## Exercise description
Two lines in the data below mark the range: the one with "pose proof (re_slots" and the one with "destruct (living c)". Return both, along with every line between them, exactly.

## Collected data

(** A slot is replaced by one with the same pid, or freed, or by a new child. *)
Lemma slots_replace zs l t i p p' a' :
  slots_ok zs l t -> l !! i = Some p -> slot_ok zs p' a' ->
  (pid p' = pid p \/
   pid p' = -1 /\ pid p ∉ zs.*1 \/
   pid p = -1 /\ pid p' ∉ (pid <$> l)) ->
  slots_ok zs (<[i := p']> l) (<[i := a']> t).
Proof.
  intros Hs Hp Ha Hpid. pose proof (slots_lookup _ _ _ _ _ Hs Hp) as (a & Hti & Hok).
  assert (forall j q, l !! j = Some q -> j <> i -> 0 < pid p' -> pid q = pid p' -> False) as Hother.
  { intros j q Hj Hne Hpos Hq. destruct Hpid as [He|[[He _]|[_ He]]]; [|lia|].
    - apply Hne. eapply (so_distinct _ _ _ Hs j i q p); [done..|lia|lia].
    - apply He. rewrite <-Hq. apply list_elem_of_fmap. exists q. split; [done|]. by eapply list_elem_of_lookup_2. }
  assert (i < length l)%nat as Hlt by (by eapply lookup_lt_Some).
  split.
  - apply Forall2_insert; [apply Hs|done].
  - intros j k q r Hj Hk Hpos He. destruct (decide (j = i)) as [->|Hji], (decide (k = i)) as [->|Hki]; [done| | |].
    + rewrite list_lookup_insert_eq in Hj by done. rewrite list_lookup_insert_ne in Hk by done. injection Hj as <-.
      destruct (Hother k r); [done..|lia|done].
    + rewrite list_lookup_insert_eq in Hk by done. rewrite list_lookup_insert_ne in Hj by done. injection Hk as <-.
      destruct (Hother j q); [done..|lia|done].
    + rewrite list_lookup_insert_ne in Hj, Hk by done. by eapply (so_distinct _ _ _ Hs).
  - apply Hs.
  - intros z Hz. destruct (so_known _ _ _ Hs z Hz) as (Hpos & q & [j Hj]%list_elem_of_lookup_1 & Hq). split; [done|].
    destruct (decide (j = i)) as [->|Hji].
    + rewrite Hp in Hj. injection Hj as <-. exists p'.
      split; [apply list_elem_of_lookup; exists i; by apply list_lookup_insert_eq|].
      destruct Hpid as [He|[[_ He]|[He _]]]; [lia|by subst z|lia].
    + exists q. split; [|done]. apply list_elem_of_lookup. exists j. by rewrite list_lookup_insert_ne.
Qed.

Lemma slots_fresh zs l t z : slots_ok zs l t -> z ∉ (pid <$> l) -> z ∉ zs.*1.
Proof.
  intros Hs Hz Hin. destruct (so_known _ _ _ Hs z Hin) as (_ & p & Hp & <-). apply Hz. by apply list_elem_of_fmap_2.
Qed.

(** ** The operations of the factory on the slots *)

Definition upd (f : factory) (l : list crm_process) : factory :=
  mk_factory (pid_parent f) (ipc_ctrl f) (ipc_evt f) l (g_factory f) (stopping f) (zombies f).

Definition remaining : abort_reason := DAssertFail "remaining data while client has requested a clean".

Lemma wp_flush_pipe k ms f E (Q : unit -> factory -> list fact_out -> Prop) :
  (k = true \/ ms = [] -> Q tt f []) -> (k = false /\ ms <> [] -> E remaining) ->
  wp (flush_pipe k ms) f E Q.
Proof.
  intros HQ HE. destruct k.
  - assert (forall Q : unit -> factory -> list fact_out -> Prop, Q tt f [] -> wp (flush_pipe true ms) f E Q) as Hk.
    { clear. induction ms as [|m ms IH]; intros Q HQ; cbn; [by apply wp_ret|]. apply wp_bind, wp_ret. by apply IH. }
    apply Hk, HQ. by left.
  - destruct ms as [|m ms]; cbn; [apply wp_ret, HQ; by right|]. apply wp_bind, wp_fail, HE. done.
Qed.

Lemma wp_forked_flush p f E (Q : crm_process -> factory -> list fact_out -> Prop) :
  (has_event KILL p = true \/ drained p -> Q (mk_process (pid p) (events p) [] []) f []) ->
  (has_event KILL p = false /\ ~ drained p -> E remaining) ->
  wp (forked_flush_ipcs p) f E Q.
Proof.
  intros HQ HE. unfold forked_flush_ipcs, drained in *.
  apply wp_bind, wp_flush_pipe; [intros Hp|intros [Hk Hn]; apply HE; by split; [|intros [? _]]].
  apply wp_bind, wp_flush_pipe; [intros Hc|intros [Hk Hn]; apply HE; by split; [|intros [_ ?]]].
  apply wp_ret, HQ. destruct Hp; [by left|]. destruct Hc; [by left|by right].
Qed.

Lemma drained_nil p z e : drained (mk_process z e [] []).
Proof. done. Qed.

(** The free slot. *)
Lemma free_slot_ok zs p : slot_ok zs (set_pid (-1) (mk_process (pid p) (events p) [] [])) None.
Proof. done. Qed.

Lemma child_zombie_out zs z sig p c : NoDup ((z, sig) :: zs).*1 ->
  child_ok ((z, sig) :: zs) p c -> pid p <> z -> child_ok zs p c.
Proof.
  intros Hn [H1 H2 H3 H4 H5 H6] Hz. split; try done.
  intros s. rewrite <-H3, elem_of_cons. split; [by right|]. intros [[=]|]; [congruence|done].
Qed.

Lemma slots_zombie_out zs z sig l t i p a' p' :
  slots_ok ((z, sig) :: zs) l t -> l !! i = Some p -> pid p = z -> slot_ok zs p' a' ->
  pid p' = z \/ pid p' = -1 ->
  slots_ok zs (<[i := p']> l) (<[i := a']> t).
Proof.
  intros Hs Hp Hz Ha Hp'. pose proof (so_once _ _ _ Hs) as Hn. cbn in Hn. pose proof (NoDup_cons_1_1 _ _ Hn) as Hzn. apply NoDup_cons_1_2 in Hn.
  destruct (so_known _ _ _ Hs z) as [Hpos _]; [by left|].
  assert (i < length l)%nat as Hlt by (by eapply lookup_lt_Some).
  assert (forall j q, l !! j = Some q -> j <> i -> pid q <> z) as Hother.
  { intros j q Hj Hne Hq. apply Hne. eapply (so_distinct _ _ _ Hs j i q p); [done..|lia|lia]. }
  split.
  - apply Forall2_lookup. intros j. destruct (decide (j = i)) as [->|Hne].
    + pose proof (slots_length _ _ _ Hs). rewrite !list_lookup_insert_eq by lia. by constructor.
    + rewrite !list_lookup_insert_ne by done.
      destruct (l !! j) as [q|] eqn:Hj.
      * destruct (slots_lookup _ _ _ _ _ Hs Hj) as (a & -> & Hok). constructor.
        destruct a as [c|]; [|done]. eapply child_zombie_out; [apply Hs|done|by eapply Hother].
      * rewrite (proj2 (lookup_ge_None t j)); [constructor|].
        rewrite <-(slots_length _ _ _ Hs). by apply lookup_ge_None.
  - intros j k q r Hj Hk Hq He.
    destruct (decide (j = i)) as [->|Hji], (decide (k = i)) as [->|Hki]; [done| | |].
    + rewrite list_lookup_insert_eq in Hj by done. rewrite list_lookup_insert_ne in Hk by done. injection Hj as <-.
      destruct (Hother k r); [done..|lia].
    + rewrite list_lookup_insert_eq in Hk by done. rewrite list_lookup_insert_ne in Hj by done. injection Hk as <-.
      destruct (Hother j q); [done..|lia].
    + rewrite list_lookup_insert_ne in Hj, Hk by done. by eapply (so_distinct _ _ _ Hs).
  - done.
  - intros y Hy. destruct (so_known _ _ _ Hs y) as (Hy0 & q & [j Hj]%list_elem_of_lookup_1 & Hq); [by right|].
    split; [done|]. exists q. split; [|done]. apply list_elem_of_lookup. exists j.
    rewrite list_lookup_insert_ne; [done|]. intros <-. rewrite Hp in Hj. injection Hj as <-.
    apply Hzn. by rewrite <-Hz, Hq.
Qed.

(** A child that CRM has not released has died of a signal: the factory kills
    the children, CRM and itself. *)
Definition crashed (t : table) (r : abort_reason) : Prop :=
  r = Exited (-1) /\ exists i c, t !! i = Some (Some c) /\ living c = Zombie true /\ forall e, own c <> Released e.

Lemma kill_all_run f :
  kill_all f = Abort (Exited (-1))
    ((SigKill <$> filter (fun z => 0 < z) (pid <$> processes f)) ++ [SigKill (pid_parent f)]).
Proof.
  assert (forall l, for_each l (fun p => when (0 <? pid p) (emit (SigKill (pid p)))) f =
    Ok tt f (SigKill <$> filter (fun z => 0 < z) (pid <$> l))) as Hl.
  { induction l as [|p l IH]; [done|]. cbn [for_each fmap list_fmap]. unfold bind at 1.
    destruct (Z.ltb_spec 0 (pid p)).
    - rewrite filter_cons_True by done. unfold when at 1, emit at 1. by rewrite IH.
    - rewrite filter_cons_False by lia. unfold when at 1, ret at 1. by rewrite IH. }
  unfold kill_all. rewrite (bind_pass get _ f f f) by done. unfold bind at 1. rewrite Hl. done.
Qed.

Lemma crashed_before t i a r : t !! i = Some a -> crashed (<[i := reap_slot a]> t) r -> crashed t r.
Proof.
  intros Hi (-> & j & c & Hj & Hl & Ho). split; [done|]. exists j, c. split; [|done].
  destruct (decide (j = i)) as [->|Hne]; [|by rewrite list_lookup_insert_ne in Hj].
  rewrite list_lookup_insert_eq in Hj by (by eapply lookup_lt_Some).
  destruct a as [[[] [] ?]|]; cbn in Hj; by simplify_eq.
Qed.
(** C28. The process factory keeps a table of children.  CRM creates processes,
    exchanges messages with them, and releases each one once, by [kill] at any
    time or by [clean] when it has read the last message; the children run, end
    and die of a signal at any time; all of this in any order, until the factory
    is disposed or ends as said below.  Then:
    - a slot of the factory is free, with empty pipes, exactly when the table
      has no child there;
    - the next control message does to the table what [spec_handle] says, and
      [create] is given a slot that nobody uses, or refused when there is none;
      there are two exceptions, which end the factory: a [kill] that arrives when
      the child is known to be dead and left unread messages, and the notice that
      a child CRM has not released was killed by a signal, upon which the factory
      kills CRM and every child;
    - when nothing is pending, the slots in use are those of living children
      and of children CRM has not released;
    - the factory limits its wait to 500 ms exactly when it knows of a dead
      child that CRM has not released, and the end of that wait aborts it. *)
Theorem factory_keeps_table parent nb st :
  fork_ok fork_pid -> nb <= 2 ^ 23 -> fact_run (sys_init parent nb) st ->
  let f := fac st in
  (forall i p, processes f !! i = Some p ->
    exists a, tab st !! i = Some a /\ match a with None => pid p = -1 /\ drained p | Some _ => 0 < pid p end) /\
  (forall m ms, ipc_ctrl f = m :: ms ->
    match forked_turn fork_pid FactIn f with
    | Ok running f' o => running = true /\ exists reply, ipc_evt f' = ipc_evt f ++ reply /\ granted m reply (tab st) /\
        fact_step st (mk_sys f' (spec_handle m reply (tab st)) (waiting st) (sigchld st))
    | Abort r _ => fatal m (processes f) (tab st) r
    end) /\
  (ipc_ctrl f = [] -> sigchld st = false -> forall i c, tab st !! i = Some (Some c) ->
    living c = Alive \/ own c = Held \/ own c = Replying) /\
  (poll_timeout f = 500 <-> exists i c, tab st !! i = Some (Some c) /\ living c = Reaped) /\
  forked_turn fork_pid FactTimeout f =
    Abort (if poll_timeout f =? 500 then AssertFail "0" else Stuck "poll blocks") [].
Proof.
  intros Hfork Hnb Hrun f.
  assert (small (tab (sys_init parent nb))) as Hsmall0.
  { unfold small. cbn. rewrite length_replicate. destruct (Z.le_gt_cases 0 nb); [rewrite Z2Nat.id by lia; done|].
    rewrite Z2Nat.nonpos by lia. done. }
  destruct (run_ok _ _ Hfork Hsmall0 (sys_init_ok parent nb) Hrun) as [Hok Hlen].
  assert (small (tab st)) as Hsmall by (unfold small in *; lia). unfold sys_ok in Hok.
  pose proof (re_slots _ _ _ _ Hok) as Hs. split_and!.
  - intros i p Hp. destruct (slots_lookup _ _ _ _ _ Hs Hp) as (a & Ha & Hslot). exists a. split; [done|].
    destruct a as [c|]; [by apply (co_pid _ _ _ Hslot)|done].
  - intros m ms Hm. pose proof (wp_forked_turn fork_pid f _ _ _ m ms Hfork Hsmall Hok Hm) as Hwp. unfold wp in Hwp.
    destruct (forked_turn fork_pid FactIn f) as [running f' o|] eqn:Ht; [|done].
    destruct Hwp as (Hr & reply & He & Hg & _). split; [done|]. exists reply. split; [done|]. split; [done|].
    destruct st as [f0 t w g]. by eapply st_turn.
  - intros Hc Hg i c Hi. destruct (slots_lookup_t _ _ _ _ _ Hs Hi) as (p & Hp & Hslot).
    pose proof (re_asked _ _ _ _ Hok i _ Hi) as Ha. fold f in Ha. rewrite Hc in Ha. cbn in Ha.
    destruct (own c) as [| |e|e] eqn:Ho; [by right; right|by right; left|done|]. left.
    destruct (living c) as [|sig|] eqn:Hl; [done| |by destruct (co_released _ _ _ Hslot e Ho)].
    apply (co_zombie _ _ _ Hslot) in Hl. destruct (re_dead _ _ _ _ Hok) as [Hd|Hd]; [|by fold f in Hd; rewrite Hc in Hd|congruence].
    intros Hz. rewrite Hz in Hl. by apply elem_of_nil in Hl.
  - unfold poll_timeout. destruct (existsb uncleaned (processes f)) eqn:Hex; (split; [intros H500|]); try done.
    + apply existsb_exists in Hex as (p & Hp & Hu). apply list_elem_of_In, list_elem_of_lookup_1 in Hp as [i Hp].
      destruct (slots_lookup _ _ _ _ _ Hs Hp) as ([c|] & Ha & Hslot).
      * exists i, c. split; [done|]. destruct (child_bits _ _ _ Hslot) as (Hb & _). unfold uncleaned in Hu.
        rewrite Hb in Hu. by bool_facts.
      * unfold uncleaned in Hu. bool_facts. destruct Hslot. lia.
    + intros (i & c & Hi & Hl). destruct (slots_lookup_t _ _ _ _ _ Hs Hi) as (p & Hp & Hslot).
      assert (existsb uncleaned (processes f) = true) as Ht; [|congruence].
      apply existsb_exists. exists p. split; [apply list_elem_of_In; by eapply list_elem_of_lookup_2|].
      unfold uncleaned. destruct (child_bits _ _ _ Hslot) as (-> & _). rewrite Hl.
      pose proof (co_pid _ _ _ Hslot). rewrite bool_decide_true, andb_true_r by done. apply Z.ltb_lt. lia.
  - unfold forked_turn, poll_timeout. rewrite (bind_pass get _ f f f) by done. by destruct (existsb _ _).
Qed.
(** C31. Customization is asked for exactly when it is needed.  When the hashes
    can be read, the elector gives every configured file and every file of the
    MIU folder, in order, or nothing; nothing exactly when the recorded hashes
    are those of the blob and of the present files and firmware, or when there
    is no file.  A failed application records nothing.  After a successful one,
    also when CRM has been restarted with the same configuration, the same files
    and firmware give nothing, and others, whose names have another digest,
    give the whole new list. *)
Theorem elector_applies_once inst_id regcomp regexec md5 fs s p l s1 o1 :
  (forall x, Forall is_byte (md5 x)) ->
  are_hashes_readable (ectx s) = true -> elect inst_id regcomp regexec md5 fs s = Ok (p, l) s1 o1 ->
  let text := config_text (all_tlvs (ectx s) fs) p in
  (l = None <-> up_to_date inst_id md5 s text \/ all_tlvs (ectx s) fs = []) /\
  (l = None \/ l = Some (all_tlvs (ectx s) fs)) /\
  (forall status, status <> 0 -> notify_tlv_applied inst_id status s1 = Ok tt s1 []) /\
  exists s2, notify_tlv_applied inst_id 0 s1 = Ok tt s2 [] /\
    forall t fs' p' l' t' o', same_config (ectx s) (ectx t) -> props t = props s2 ->
      elect inst_id regcomp regexec md5 fs' t = Ok (p', l') t' o' ->
      let text' := config_text (all_tlvs (ectx t) fs') p' in
      (text' = text -> l' = None) /\
      (text' <> text -> (md5 text' = md5 text -> text' = text) -> all_tlvs (ectx t) fs' <> [] ->
        l' = Some (all_tlvs (ectx t) fs')).
Proof.
  intros Hmd5 Hr He text. pose proof (wp_Ok _ _ _ _ _ _ _ (wp_elect inst_id regcomp regexec md5 fs s Hr) He) as Hw.
  cbn in Hw. fold text in Hw. destruct Hw as (H1 & H2 & (G1 & G2 & G3 & G4) & H4 & H5).
  assert (l = None \/ l = Some (all_tlvs (ectx s) fs)) as Hl.
  { destruct (up_to_date_dec inst_id md5 s text); [left; auto|].
    destruct (decide (all_tlvs (ectx s) fs = [])); [left; auto|right; auto]. }
  split; [|split; [done|split]].
  - split; [|auto]. intros ->. destruct (up_to_date_dec inst_id md5 s text) as [|Hn]; [by left|].
    destruct (decide (all_tlvs (ectx s) fs = [])) as [|Ha]; [by right|]. by specialize (H2 Hn Ha).
  - intros status Hst. unfold notify_tlv_applied. rewrite (bind_pass get _ s1 s1 s1) by done.
    by destruct (Z.eqb_spec 0 status); [lia|].
  - destruct (notify_applied inst_id s1 ltac:(congruence)) as (s2 & Hn & Hctx & Hb & Hc). exists s2. split; [done|].
    intros t fs' p' l' t' o' (K1 & K2 & K3 & K4) Hp Ht text'.
    pose proof (wp_Ok _ _ _ _ _ _ _ (wp_elect inst_id regcomp regexec md5 fs' t ltac:(congruence)) Ht) as Hw.
    cbn in Hw. fold text' in Hw. destruct Hw as (L1 & L2 & _).
    assert (up_to_date inst_id md5 t text' <-> hex (md5 text') = hex (md5 text)) as Hu.
    { unfold up_to_date, recorded in *. rewrite Hp, Hb, Hc, H5. split; [by intros [_ ?]|intros ->]. split; [congruence|done]. }
    split.
    + intros Heq. apply L1. left. apply Hu. by rewrite Heq.
    + intros Hne Hcol Ha. apply L2; [|done]. rewrite Hu. intros Hx. apply Hne, Hcol. by apply hex_inj.
Qed.

(** A digest for the example: the length of the text, twice. *)
Definition demo_md5 (x : string) : list Z := [Z.of_nat (String.length x) mod 256; 7].
Definition demo_el : elector :=
  mk_el (mk_elector "fw" None [FW_FOLDER ++ "a.tlv"]%string [] "b10b" "" "/miu_1/" true) ∅.
Definition demo_files : file_system := mk_fs (Some (Some ["readme"; "x.tlv"])) ["fw.fls"; "other"].
Definition demo_regexec (filter name : string) : bool := String.prefix filter name.
(** The verdict of a text: that of its first OK or ERROR line, or what is left
    after its last complete line. *)
Fixpoint verdict (fuel : nat) (text : list Z) : Z + list Z :=
  match fuel with
  | O => inr text
  | S fuel' =>
      match first_line text with
      | None => inr text
      | Some (line, rest) =>
          if bool_decide (line = OK_LINE) then inl 0
          else if bool_decide (line = ERROR_LINE) then inl (-1)
          else verdict fuel' rest
      end
  end.

(** The answer of a modem whose text comes in pieces. *)
Fixpoint answer (pending : list Z) (l : list at_poll) : option Z :=
  match l with
  | [] => None
  | AtTimeout :: _ | AtIn None :: _ => Some (-1)
  | AtAbort :: _ => Some (-2)
  | AtNothing :: l' => answer pending l'
  | AtIn (Some chunk) :: l' =>
      if bool_decide (chunk = []) then Some (-1) else
      match verdict (S (length (pending ++ chunk))) (pending ++ chunk) with
      | inl r => Some r
      | inr rest => answer rest l'
      end
  end.

(** The pieces a reader can rely on: a piece brings no complete line, or ends
    one; the text has no NUL and fits in the buffer. *)
Fixpoint whole_lines (pending : list Z) (l : list at_poll) : Prop :=
  match l with
  | [] => True
  | AtIn (Some chunk) :: l' =>
      let text := pending ++ chunk in
      (length text < BUFFER_SIZE)%nat /\ (0 ∉ text) /\
      (first_line text = None \/ verdict (S (length text)) text = inr [] \/
       exists r, verdict (S (length text)) text = inl r) /\
      match verdict (S (length text)) text with inl _ => True | inr rest => whole_lines rest l' end
  | _ :: l' => whole_lines pending l'
  end.

(** ** The scan *)

Lemma first_line_cons b c l : first_line (b :: c :: l) =
  if (b =? 13) && (c =? 10) then Some ([], l) else (fun '(x, y) => (b :: x, y)) <$> first_line (c :: l).
Proof. done. Qed.

Lemma strstr_cons b c l : strstr_crlf (b :: c :: l) =
  if b =? 0 then None else if (b =? 13) && (c =? 10) then Some 0%nat else S <$> strstr_crlf (c :: l).
Proof. done. Qed.

Lemma first_line_app l line rest : first_line l = Some (line, rest) -> l = line ++ 13 :: 10 :: rest.
Proof.
  revert line. induction l as [|b [|c l] IH]; intros line H; try done. rewrite first_line_cons in H.
  destruct ((b =? 13) && (c =? 10)) eqn:Hb; [injection H as <- <-; bool_facts; by subst|].
  destruct (first_line (c :: l)) as [[x y]|] eqn:Hf; [|done]. cbn in H. injection H as <- <-. cbn. by rewrite (IH x).
Qed.

(** The offset found in a buffer that begins with a complete line. *)
Lemma strstr_first l line rest junk : (0 ∉ l) -> first_line l = Some (line, rest) ->
  strstr_crlf (l ++ junk) = Some (length line).
Proof.
  revert line. induction l as [|b [|c l] IH]; intros line Hn H; try done. rewrite first_line_cons in H.
  apply not_elem_of_cons in Hn as [Hb Hn]. cbn [app]. rewrite strstr_cons.
  destruct (Z.eqb_spec b 0); [lia|]. destruct ((b =? 13) && (c =? 10)); [by injection H as <- _|].
  destruct (first_line (c :: l)) as [[x y]|] eqn:Hf; [|done]. cbn in H. injection H as <- <-.
  change (c :: l ++ junk) with ((c :: l) ++ junk). rewrite (IH x) by done. done.
Qed.

(** No complete line before a NUL. *)
Lemma strstr_none l junk : first_line l = None -> strstr_crlf (l ++ 0 :: junk) = None.
Proof.
  induction l as [|b [|c l] IH]; intros H; [done| |].
  - cbn. destruct (b =? 0); [done|]. by rewrite andb_false_r.
  - rewrite first_line_cons in H. cbn [app]. rewrite strstr_cons. destruct (b =? 0); [done|]. destruct ((b =? 13) && (c =? 10)); [done|].
    destruct (first_line (c :: l)) as [[x y]|] eqn:Hf; [done|]. cbn [app] in IH. by rewrite IH.
Qed.

Lemma line_no_line l line rest : first_line l = Some (line, rest) -> first_line line = None.
Proof.
  revert line. induction l as [|b [|c l] IH]; intros line H; try done. rewrite first_line_cons in H.
  destruct ((b =? 13) && (c =? 10)) eqn:Hb; [by injection H as <- _|].
  destruct (first_line (c :: l)) as [[x y]|] eqn:Hf; [|done]. cbn in H. injection H as <- <-.
  specialize (IH x eq_refl). pose proof (first_line_app _ _ _ Hf) as He. destruct x as [|d x]; [done|].
  cbn in He. injection He as -> _. rewrite first_line_cons, Hb, IH. done.
Qed.

Lemma verdict_fuel n m text : (length text < n)%nat -> (length text < m)%nat -> verdict n text = verdict m text.
Proof.
  revert m text. induction n as [|n IH]; intros m text Hn Hm; [lia|]. destruct m as [|m]; [lia|]. cbn.
  destruct (first_line text) as [[line rest]|] eqn:Hf; [|done].
  pose proof (first_line_app _ _ _ Hf) as He. rewrite He, length_app in Hn, Hm. cbn in Hn, Hm.
  repeat case_bool_decide; try done. apply IH; lia.
Qed.

(** ** The buffer *)

Lemma insert_app_mid (l1 l2 : list Z) x y : <[length l1 := x]> (l1 ++ y :: l2) = l1 ++ x :: l2.
Proof. by rewrite insert_app_r_alt, Nat.sub_diag by lia. Qed.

## Your response
  pose proof (re_slots _ _ _ _ Hok) as Hs. split_and!.
  - intros i p Hp. destruct (slots_lookup _ _ _ _ _ Hs Hp) as (a & Ha & Hslot). exists a. split; [done|].
    destruct a as [c|]; [by apply (co_pid _ _ _ Hslot)|done].
  - intros m ms Hm. pose proof (wp_forked_turn fork_pid f _ _ _ m ms Hfork Hsmall Hok Hm) as Hwp. unfold wp in Hwp.
    destruct (forked_turn fork_pid FactIn f) as [running f' o|] eqn:Ht; [|done].
    destruct Hwp as (Hr & reply & He & Hg & _). split; [done|]. exists reply. split; [done|]. split; [done|].
    destruct st as [f0 t w g]. by eapply st_turn.
  - intros Hc Hg i c Hi. destruct (slots_lookup_t _ _ _ _ _ Hs Hi) as (p & Hp & Hslot).
    pose proof (re_asked _ _ _ _ Hok i _ Hi) as Ha. fold f in Ha. rewrite Hc in Ha. cbn in Ha.
    destruct (own c) as [| |e|e] eqn:Ho; [by right; right|by right; left|done|]. left.
    destruct (living c) as [|sig|] eqn:Hl; [done| |by destruct (co_released _ _ _ Hslot e Ho)].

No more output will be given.